Exercise data:
(* ===== verification/Lblock.v ===== *)
(** * Accepting headers and blocks (logic/lblock, service/blockservice.go)

    The checks of a header and of a block, alone and in the context of the chain, and
    the steps by which they enter the block tree.  Writing a block to disk and the
    clock are parameters; an error leaves the chain as it was unless the result says
    otherwise.  Notifications and the list of indexes to be written are not represented. *)
From S2P Require Import Prelude Errors Wire ScriptNum Opcodes Script ScriptFacts Tx TxFacts Crypto Compress Coins Block Undo BlockIndex.
From S2P Require Import Stack Slice Interp Ltx Chain Merkle Pow.

Inductive BlockErr :=
| BadBlock (e : TxErr)
| RejectObsolete (version : Z)
| ErrorBlockHeaderNoValid
| ErrorBlockHeaderNoParent
| ProjectError (code : Z).
#[export] Instance BlockErr_eq_dec : EqDecision BlockErr.
Proof. solve_decision. Defined.
Definition invalid_block {A : Type} (reason : string) : res BlockErr A := Err (BadBlock (RejectInvalid reason)).
Definition of_tx {A : Type} (m : res TxErr A) : res BlockErr A :=
  match m with Ok a => Ok a | Err e => Err (BadBlock e) | Panic => Panic end.

Section Lblock.
Context `{Hashes} (params : PowParams).
(** conf.Cfg.Excessiveblocksize and the minimum chain work of the network. *)
Context (Excessiveblocksize minimumChainWork : Z).

(** ** Headers (lblockheader.go) *)
Definition CheckBlockHeader (bh : BlockHeader) : res BlockErr unit :=
  if CheckProofOfWork params (Header_GetHash Sha256 bh).1 (Bits bh) then Ok tt else invalid_block "high-hash".
Definition ContextualCheckBlockHeader (h : bheap) (header : BlockHeader) (preIndex : option nat) (adjustTime : Z) : res BlockErr unit :=
  nHeight ← match preIndex with None => Ok 0 | Some q => b ← bload h q; Ok (i32 (bi_Height b + 1)) end;
  required ← GetNextWorkRequired params h preIndex header;
  if negb (Bits header =? required) then invalid_block "bad-diffbits"
  else
    mtp ← GetMedianTimePast h preIndex;
    if Time header <=? mtp then invalid_block "time-too-old"
    else if i64 (adjustTime + 2 * 60 * 60) <? Time header then invalid_block "time-too-new"
    else if ((Version header <? 2) && (BIP34Height (fp_net (pp_forks params)) <=? nHeight)) ||
            ((Version header <? 3) && (BIP66Height (pp_forks params) <=? nHeight)) ||
            ((Version header <? 4) && (BIP65Height (pp_forks params) <=? nHeight))
    then Err (RejectObsolete (Version header))
    else Ok tt.

(** A new index is allocated at [fresh]. *)
Definition AcceptBlockHeader (now : Z) (c : Chain) (bh : BlockHeader) : res BlockErr (Chain * nat) :=
  let '(hash, bh) := Header_GetHash Sha256 bh in
  match FindBlockIndex c hash with
  | Some q =>
      b ← bload (c_heap c) q;
      if IsInvalid b then Err ErrorBlockHeaderNoValid else Ok (c, q)
  | None =>
      CheckBlockHeader bh;;
      let q := fresh (dom (c_heap c)) in
      let '(bhash, bIndex) := GetBlockHash Sha256 (NewBlockIndex bh) in
      if bool_decide (bhash = GenesisHash (pp_forks params)) then
        c ← AddToIndexMap Sha256 (with_heap c (<[q := bIndex]> (c_heap c))) q; Ok (c, q)
      else
        match FindBlockIndex c (HashPrevBlock bh) with
        | None => Err ErrorBlockHeaderNoParent
        | Some pre =>
            pb ← bload (c_heap c) pre;
            if IsInvalid pb then Err (ProjectError 3100)
            else
              passed ← CheckIndexAgainstCheckpoint Sha256 (pp_forks params) c pre;
              if negb (passed : bool) then Err (ProjectError 3100)
              else
                ContextualCheckBlockHeader (c_heap c) bh (Some pre) now;;
                c ← AddToIndexMap Sha256 (with_heap c (<[q := set_Prev (Some pre) bIndex]> (c_heap c))) q; Ok (c, q)
        end
  end.
(** The headers of one message; the first error ends the loop.  [lastIndex] is the last
    header that was accepted. *)
Fixpoint accept_headers (now : Z) (c : Chain) (lastIndex : option nat) (headerList : list BlockHeader) : Chain * option nat * res BlockErr unit :=
  match headerList with
  | [] => (c, lastIndex, Ok tt)
  | bh :: l =>
      match AcceptBlockHeader now c bh with
      | Ok (c, q) => accept_headers now c (Some q) l
      | Err e => (c, lastIndex, Err e)
      | Panic => (c, lastIndex, Panic)
      end
  end.
(** The trace message at the end indexes the list, which panics when it is empty. *)
Definition ProcessBlockHeader (now : Z) (c : Chain) (headerList : list BlockHeader) (lastIndex : option nat) : Chain * option nat * res BlockErr unit :=
  match headerList with [] => (c, lastIndex, Panic) | _ => accept_headers now c lastIndex headerList end.

(** ** Blocks (lblock.go) *)
Definition set_Checked (b : Block) : Block := mkBlock (Header b) (Txs b) (serializesize b) true.
(** The block that is returned is marked as checked and knows its size. *)
Definition CheckBlock (pblock : Block) (checkHeader checkMerkle : bool) : res BlockErr Block :=
  if Checked pblock then Ok pblock
  else
    (if checkHeader then CheckBlockHeader (Header pblock) else Ok tt);;
    mutated ← (if checkMerkle then
                 '(root, mutated) ← BlockMerkleRoot Sha256 (Txs pblock);
                 if bool_decide (MerkleRoot (Header pblock) = root) then Ok mutated else invalid_block "bad-txnmrklroot"
               else Ok false);
    if (mutated : bool) then invalid_block "bad-txns-duplicate"
    else
      match Txs pblock with
      | [] => invalid_block "bad-cb-missing"
      | _ =>
          minTransactionSize ← Tx_EncodeSize NewEmptyTx;
          if Excessiveblocksize <? u64 (i64 (Z.of_nat (length (Txs pblock)) * minTransactionSize)) then invalid_block "bad-blk-length"
          else
            let '(currentBlockSize, pblock) := Block_SerializeSize pblock in
            if Excessiveblocksize <? u64 currentBlockSize then invalid_block "bad-blk-length"
            else
              match GetMaxBlockSigOpsCount (u64 currentBlockSize) with
              | None => Err (BadBlock (PlainError "block size should greater than 1"))
              | Some nMaxBlockSigOps =>
                  of_tx (CheckBlockTransactions (Txs pblock) nMaxBlockSigOps);;
                  Ok (set_Checked pblock)
              end
      end.

Definition ContextualCheckBlock (h : bheap) (b : Block) (indexPrev : option nat) : res BlockErr unit :=
  height ← match indexPrev with None => Ok 0 | Some q => x ← bload h q; Ok (i32 (bi_Height x + 1)) end;
  mediaTimePast ← match indexPrev with None => Ok 0 | Some q => GetMedianTimePast h (Some q) end;
  let lockTimeCutoff := if CSVHeight (pp_forks params) <=? height then mediaTimePast else Time (Header b) in
  of_tx (ContextureCheckBlockTransactions (fp_net (pp_forks params)) (Txs b) height lockTimeCutoff mediaTimePast).

(** [pos] is the file and the position of the block. *)
Definition set_position (n file pos : Z) (b : BlockIndex) : BlockIndex :=
  mkBI (bi_Header b) (bi_blockHash b) (bi_Prev b) (bi_Skip b) (bi_Height b) file pos 0 (bi_ChainWork b) n 0 (bi_Status b) (bi_SequenceID b) (bi_TimeMax b).
Definition ReceivedBlockTransactions {E : Type} (pblock : Block) (q : nat) (pos : Z * Z) (c : Chain) : res E Chain :=
  b ← bload (c_heap c) q;
  let b := AddStatus BlockHaveData (set_position (i32 (Z.of_nat (length (Txs pblock)))) pos.1 pos.2 b) in
  let b := (RaiseValidity BlockValidTransactions b).2 in
  let c := with_heap c (<[q := b]> (c_heap c)) in
  inside ← (if IsGenesis Sha256 (pp_forks params) c q then Ok true else ParentInBranch Sha256 c q);
  if (inside : bool) then
    r ← AddToBranch Sha256 (pp_forks params) c q; Ok (default c r)
  else
    pre ← deref (bi_Prev b); pb ← bload (c_heap c) pre;
    if BlockIndex_IsValid BlockValidTree pb then AddToOrphan c q else Ok c.

Inductive accepted :=
| Stored (q : nat)          (** checked, written and received *)
| AlreadyReceived (q : nat)
| LowWork (q : nat)         (** an unrequested block below the minimum chain work *)
| Rejected (e : BlockErr).

Definition MinBlocksToKeep : Z := 288.
Definition mark_failed {E : Type} (c : Chain) (q : nat) : res E Chain :=
  b ← bload (c_heap c) q; Ok (with_heap c (<[q := AddStatus BlockFailed b]> (c_heap c))).
(** [write] stands for WriteBlockToDisk. *)
Definition AcceptBlock (write : BlockIndex -> Block -> option (Z * Z)) (now : Z) (c : Chain) (pblock : Block) (fRequested : bool)
    : res BlockErr (Chain * Block * accepted) :=
  match AcceptBlockHeader now c (Header pblock) with
  | Panic => Panic
  | Err e => Ok (c, pblock, Rejected e)
  | Ok (c, q) =>
      b ← bload (c_heap c) q;
      if HasData b then Ok (c, pblock, AlreadyReceived q)
      else
        tipWork ← match tip c with None => Ok None | Some t => tb ← bload (c_heap c) t; Ok (Some (bi_ChainWork tb)) end;
        height ← Chain_Height c;
        let hasMoreWork := match tipWork with None => true | Some w => w <? bi_ChainWork b end in
        if negb fRequested && negb hasMoreWork then Ok (c, pblock, Rejected (ProjectError 3008))
        else if negb fRequested && (i32 (height + MinBlocksToKeep) <? bi_Height b) then Ok (c, pblock, Rejected (ProjectError 3007))
        else if negb fRequested && (bi_ChainWork b <? minimumChainWork) then Ok (c, pblock, LowWork q)
        else
          match CheckBlock pblock true true with
          | Panic => Panic
          | Err e => c ← mark_failed c q; Ok (c, pblock, Rejected e)
          | Ok pblock =>
              match ContextualCheckBlock (c_heap c) pblock (bi_Prev b) with
              | Panic => Panic
              | Err e => c ← mark_failed c q; Ok (c, pblock, Rejected e)
              | Ok _ =>
                  match write b pblock with
                  | None => Ok (c, pblock, Rejected (ProjectError 2001))
                  | Some pos => c ← ReceivedBlockTransactions pblock q pos c; Ok (c, pblock, Stored q)
                  end
              end
          end
  end.
(** ProcessNewBlock up to the activation of the best chain: a block that does not pass
    CheckBlock is refused before its header is looked at. *)
Definition ProcessNewBlock (write : BlockIndex -> Block -> option (Z * Z)) (now : Z) (c : Chain) (pblock : Block) (forceProcessing : bool)
    : res BlockErr (Chain * Block * accepted) :=
  match CheckBlock pblock true true with
  | Panic => Panic
  | Err e => Ok (c, pblock, Rejected e)
  | Ok pblock => AcceptBlock write now c pblock forceProcessing
  end.
End Lblock.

What is required: Every line that holds the word "Bits" should be copied from the listing.

Response for this exercise:
  if CheckProofOfWork params (Header_GetHash Sha256 bh).1 (Bits bh) then Ok tt else invalid_block "high-hash".
  if negb (Bits header =? required) then invalid_block "bad-diffbits"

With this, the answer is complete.